** Dataset extract follows **
(* ===== verification/Validation.v ===== *)
(** Configuration: the property validators of internal/impl/validation/validator.go, the
    backpressure configuration of publisher/message_publisher_impl.go and the builders of
    the direct and persistent publishers.

    A property map is a Go map of interface values, here [gmap string data] with the
    dynamic values of the Sdt file; a missing key reads as the nil interface. *)

From Stdlib Require Import ZArith Lia.
From stdpp Require Import base list gmap strings.
From S2P Require Import Prelude GoStrconv GoEffects Errors Resource Sdt.

#[local] Open Scope Z_scope.

(** * Conversions of the language *)

Section go.
Context `{arch : !GoArch}.

Definition int_width : Z := 8 * sizeof_int.
Definition in_int (z : Z) : Prop := inS int_width z.

(** [int(x)] of an integer. *)
Definition to_int (z : Z) : Z := wrapS int_width z.

(** [int(x)] of a float64 given by its bits: truncation towards zero; a value out of range,
    which the language leaves to the implementation, is the least integer, as on amd64. *)
Definition float64_mantissa (bits : Z) : Z := Z.land bits (2 ^ 52 - 1).
Definition float64_exponent (bits : Z) : Z := Z.land (Z.shiftr bits 52) (2 ^ 11 - 1).
Definition float64_negative (bits : Z) : bool := Z.testbit bits 63.
Definition float64_trunc (bits : Z) : option Z :=
  let e := float64_exponent bits in
  if e =? 2047 then None
  else
    let m := if e =? 0 then float64_mantissa bits else 2 ^ 52 + float64_mantissa bits in
    let magnitude := Z.shiftl m (e - 1075) in
    Some (if float64_negative bits then - magnitude else magnitude).
Definition int_of_float64 (bits : Z) : Z :=
  match float64_trunc bits with
  | Some z => if bool_decide (in_int z) then z else - 2 ^ (int_width - 1)
  | None => - 2 ^ (int_width - 1)
  end.

(** The printing with [%v] of what is no string, truth value or integer is a parameter. *)
Class GoPrint : Type := { sprint_other : data → string }.
Definition sprint_data `{!GoPrint} (d : data) : string :=
  match d with
  | DNil => "<nil>"
  | DBool b => if b then "true" else "false"
  | DInt z | DUint z | DUint8 z | DInt8 z | DUint16 z | DInt16 z | DUint32 z | DInt32 z
  | DUint64 z | DInt64 z => sprint_int z
  | DString s => s
  | d => sprint_other d
  end.

(** * Validators

    Each returns the value, whether the property was present, and the error. *)

Abbreviation validated A := (A * bool * option go_error)%type.

Definition requiredPropertyError (key : string) : go_error :=
  NewError InvalidConfigurationError
    ("expected required property " +:+ key +:+ " to be set") None.

Definition wrongTypeError (key t : string) (value : data) : go_error :=
  NewError IllegalArgumentError
    ("expected configured value for " +:+ key +:+ " to be " +:+ t +:+ ", got " +:+
     type_name value) None.

(** [strings.Join(allowed, ",")]. *)
Fixpoint join_commas (l : list string) : string :=
  match l with
  | [] => ""
  | [s] => s
  | s :: l => s +:+ "," +:+ join_commas l
  end.

Definition StringPropertyValidation (key : string) (property : data) (allowed : list string)
    : validated string :=
  match property with
  | DNil => ("", false, Some (requiredPropertyError key))
  | DString propertyAsString =>
      match allowed with
      | [] => (propertyAsString, true, None)
      | _ =>
          match list_find (λ str, str = propertyAsString) allowed with
          | Some (_, str) => (str, true, None)
          | None =>
              ("", true, Some (NewError IllegalArgumentError
                 ("got invalid value '" +:+ propertyAsString +:+ "' for property " +:+ key +:+
                  ", valid values are [" +:+ join_commas allowed +:+ "]") None))
          end
      end
  | _ => ("", true, Some (wrongTypeError key "string" property))
  end.

Definition IntegerPropertyValidation (key : string) (property : data) : validated Z :=
  match property with
  | DNil => (0, false, Some (requiredPropertyError key))
  | DInt convertedProperty => (convertedProperty, true, None)
  | DUint convertedProperty => (to_int convertedProperty, true, None)
  | DFloat64 convertedProperty => (int_of_float64 convertedProperty, true, None)
  | _ => (0, true, Some (wrongTypeError key "integer" property))
  end.

Definition Int64PropertyValidation (key : string) (property : data) : validated Z :=
  match property with
  | DNil => (0, false, Some (requiredPropertyError key))
  | DInt64 converted | DInt32 converted | DInt converted => (converted, true, None)
  | _ => (0, true, Some (wrongTypeError key "int64" property))
  end.

Definition Uint64PropertyValidation (key : string) (property : data) : validated Z :=
  match property with
  | DNil => (0, false, Some (requiredPropertyError key))
  | DUint64 converted | DUint32 converted | DUint converted => (converted, true, None)
  | DInt converted => (wrapU 64 converted, true, None)
  | _ => (0, true, Some (wrongTypeError key "uint64" property))
  end.

Definition IntegerPropertyValidationWithRange (key : string) (property : data) (min max : Z)
    : validated Z :=
  match IntegerPropertyValidation key property with
  | (integer, present, err) =>
      if negb present || (match err with Some _ => true | None => false end)
      then (integer, present, err)
      else if (min <=? integer) && (integer <=? max) then (integer, true, None)
      else (0, true, Some (NewError IllegalArgumentError
             ("expected configured value for " +:+ key +:+ " to be within range [" +:+
              sprint_int min +:+ "," +:+ sprint_int max +:+ "], got " +:+ sprint_int integer)
             None))
  end.

Definition BooleanPropertyValidation (key : string) (property : data) : validated bool :=
  match property with
  | DNil => (false, false, Some (requiredPropertyError key))
  | DInt casted => (casted =? 1, true, None)
  | DBool casted => (casted, true, None)
  | DString casted => (String.eqb casted "true" || String.eqb casted "True", true, None)
  | _ => (false, true, Some (wrongTypeError key "bool" property))
  end.

(** * Backpressure *)

Abbreviation PropertyMap := (gmap string data).

(** Reading a missing key gives the nil interface. *)
Definition prop (m : PropertyMap) (key : string) : data := default DNil (m !! key).

Definition PublisherPropertyBackPressureStrategy : string :=
  "solace.messaging.publisher.back-pressure.strategy".
Definition PublisherPropertyBackPressureBufferCapacity : string :=
  "solace.messaging.publisher.back-pressure.buffer-capacity".
Definition BufferWaitWhenFull : string := "BUFFER_WAIT_WHEN_FULL".
Definition BufferRejectWhenFull : string := "BUFFER_REJECT_WHEN_FULL".

Inductive backpressureConfiguration : Type :=
| BackpressureDirect | BackpressureReject | BackpressureWait.

#[export] Instance backpressure_eq_dec : EqDecision backpressureConfiguration.
Proof using Type. solve_decision. Defined.

(** The named results are returned as they stand at each return. *)
Definition validateBackpressureConfig (properties : PropertyMap)
    : backpressureConfiguration * Z * option go_error :=
  match StringPropertyValidation PublisherPropertyBackPressureStrategy
          (prop properties PublisherPropertyBackPressureStrategy)
          [BufferRejectWhenFull; BufferWaitWhenFull] with
  | (_, _, Some err) => (BackpressureDirect, 0, Some err)
  | (strategy, _, None) =>
      match IntegerPropertyValidation PublisherPropertyBackPressureBufferCapacity
              (prop properties PublisherPropertyBackPressureBufferCapacity) with
      | (size, _, Some err) => (BackpressureDirect, size, Some err)
      | (size, _, None) =>
          if String.eqb strategy BufferRejectWhenFull then
            if size <? 0 then
              (BackpressureDirect, size, Some (NewError InvalidConfigurationError
                 ("buffer size must be >= 0 with backpressure strategy " +:+ strategy +:+
                  ", got " +:+ sprint_int size) None))
            else if size =? 0 then (BackpressureDirect, size, None)
            else (BackpressureReject, size, None)
          else if String.eqb strategy BufferWaitWhenFull then
            if size <? 1 then
              (BackpressureDirect, size, Some (NewError InvalidConfigurationError
                 ("buffer size must be > 0 with backpressure strategy " +:+ strategy +:+
                  ", got " +:+ sprint_int size) None))
            else (BackpressureWait, size, None)
          else (BackpressureDirect, size, None)
      end
  end.

(** * Builders *)

(** The properties of a new builder. *)
Definition DefaultDirectPublisherProperties : PropertyMap :=
  {[ PublisherPropertyBackPressureBufferCapacity := DInt 50;
     PublisherPropertyBackPressureStrategy := DString BufferWaitWhenFull ]}.

Definition OnBackPressureReject (bufferSize : Z) (properties : PropertyMap) : PropertyMap :=
  <[PublisherPropertyBackPressureBufferCapacity := DUint bufferSize]>
    (<[PublisherPropertyBackPressureStrategy := DString BufferRejectWhenFull]> properties).

Definition OnBackPressureWait (bufferSize : Z) (properties : PropertyMap) : PropertyMap :=
  <[PublisherPropertyBackPressureBufferCapacity := DUint bufferSize]>
    (<[PublisherPropertyBackPressureStrategy := DString BufferWaitWhenFull]> properties).

(** The assignments of the loop over the provider's map, in the order [l] it is visited. *)
Definition assign_all (l : list (string * data)) (properties : PropertyMap) : PropertyMap :=
  foldl (λ p '(key, value), <[key := value]> p) properties l.

(** [FromConfigurationProvider]; [None] is a nil provider. *)
Definition FromConfigurationProvider (provider : option (list (string * data)))
    (properties : PropertyMap) : PropertyMap :=
  match provider with None => properties | Some l => assign_all l properties end.

(** [Build], with the part of the publisher it fixes: the mode, and the capacity of its
    buffers, which are only made for buffered modes. *)
Definition Build (properties : PropertyMap)
    : res go_error (backpressureConfiguration * option Z) :=
  match validateBackpressureConfig properties with
  | (_, _, Some err) => Err err
  | (config, size, None) =>
      Ok (config, if decide (config ≠ BackpressureDirect) then Some size else None)
  end.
** End of Dataset extract **
• [To do]:
If a line falls between the first line of the records and the line containing "A property map", inclusive, repeat it exactly; leave out all others.

• [Written response]:
(* ===== verification/Validation.v ===== *)
(** Configuration: the property validators of internal/impl/validation/validator.go, the
    backpressure configuration of publisher/message_publisher_impl.go and the builders of
    the direct and persistent publishers.

    A property map is a Go map of interface values, here [gmap string data] with the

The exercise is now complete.